Giving this idea a further spin is the Carlo Rossi line of wines from E. and J. Gallo Winery, a huge wine company not exactly known for a lively sense of humor. But there's a great sense of fun about Rossi's "Jug Simple" Web site (carlorossi.com), which even offers (presumably) facetious instructions on how to construct a couch using 41 empty cabernet sauvignon jugs, or fashioning a chandelier out of 33 chardonnay jugs.
"Think of it as Jug Shui for the home," the Web site declares.
Bieler loves the Rossi site.
"They're playing into who we played into, the contrarians who are confident about wine. They're not running away screaming [from jug bottles], they're laughing. We wanted people who got it to laugh and see how cheeky it was," he said.
Get the joke or not, the question remains whether jug wines are worthy of serious consideration.
Certainly, as Sterling Pratt of Schaefer's in Skokie noted, "jug" wines are selling fast in other packaging, from 3-liter cardboard boxes to sleek Euro-style collapsible cartons.
"There are a number of good jug wines out there in 3-liter boxes and 1.5-liter bottles," he said. "So much about wine is what it looks like on the table."
It's what's inside that counts, as Bieler will tell you.
"I've always heard it asserted that Americans make the best jug wine in the world," said Doug Jeffirs, director of wine sales for Binny's Beverage Depot. "Every wine person should taste these once in order to know."
What will they discover? I suspect they'll find some surprises, good and bad, and also a realization of how far the U.S. wine industry has come.
At one point, notably from the repeal of Prohibition in 1933 to the mid-1970s, jug wines were the only domestic wine available for most Americans. Two or three generations grew up with Gallo, Almaden and other wines with, mostly, faux French names on the label. These wines were simple, often sweet and astonishingly cheap.
A number were also very honest, sturdy wines that delivered what they promised. Even Robert Parker, now the world's most influential wine critic, famously had good things to say about Gallo's Hearty Burgundy.

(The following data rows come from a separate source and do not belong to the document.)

(* ===== verification/EqPara.v ===== *)
(** * From the parameters of an audio mode to the words of its profile (audio/sc8830/vb_effect/v2/vbc_codec_eq.c)

    [AUDENHA_SetPara] succeeds for every well-formed set of parameters with five bands, keeps the static
    variables well formed, and fills the profile with the filters of the settings. *)

From Stdlib Require Import Reals.
From stdpp Require Import list strings.
From S2P Require Import Prelude CArith EqTables EqCalc EqRange EqStable EqLow VbHal EqSet EqImage.

Open Scope Z_scope.

(** ** Well-formed parameters *)

Definition wf_mode (m : EQ_MODE_PARA_T) : Prop := length (eq_band m) = 8%nat ∧ Forall i16_band (eq_band m).

(** The array lengths of eng_audio.h, 16-bit fields, and a volume level within its table. *)
Definition wf_app (a : AUDIO_NV_ARM_APP_CONFIG_INFO_T) : Prop :=
  length (agc_input_gain a) = 8%nat ∧ length (arm_volume a) = 31%nat ∧ 0 <= valid_volume_level_count a <= 30.
Definition wf_total (p : AUDIO_TOTAL_T) : Prop :=
  length (eq_modes (audio_enha_eq p)) = 6%nat ∧ Forall wf_mode (eq_modes (audio_enha_eq p))
  ∧ length (aud_proc_exp_control (tAudioNvArmModeStruct p)) = 2%nat
  ∧ length (app_config_info (tAudioNvArmModeStruct p)) = 16%nat
  ∧ Forall wf_app (app_config_info (tAudioNvArmModeStruct p))
  ∧ length (reserve (tAudioNvArmModeStruct p)) = 64%nat.

(** The fields by their meaning. *)
Definition app_of (p : AUDIO_TOTAL_T) : AUDIO_NV_ARM_APP_CONFIG_INFO_T :=
  nth 0 (app_config_info (tAudioNvArmModeStruct p)) (AppConfig 0 [] 0 [] []).
Definition reserve_of (p : AUDIO_TOTAL_T) (i : nat) : Z := nth i (reserve (tAudioNvArmModeStruct p)) 0.
Definition control_of (p : AUDIO_TOTAL_T) : Z := nth 1 (aud_proc_exp_control (tAudioNvArmModeStruct p)) 0.
Definition mode_of (p : AUDIO_TOTAL_T) : Z := Z.land (eq_switch (app_of p)) 0xf.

Today, the standard 750-milliliter, bottle is the biggest seller, according to The Nielsen Company, a consumer market research firm. But Danny Meyer, vice president for client service with Nielsen's Beverage Alcohol Team, noted that the large bottles most often associated with jug wines generally are continuing to hold their own.
"The jug people just keep coming," said Brian Duncan, wine director of Chicago's Bin 36 restaurant. "Obviously there's a market for it, so why make it stop?"
He said jug wines may be a way to get people into wine.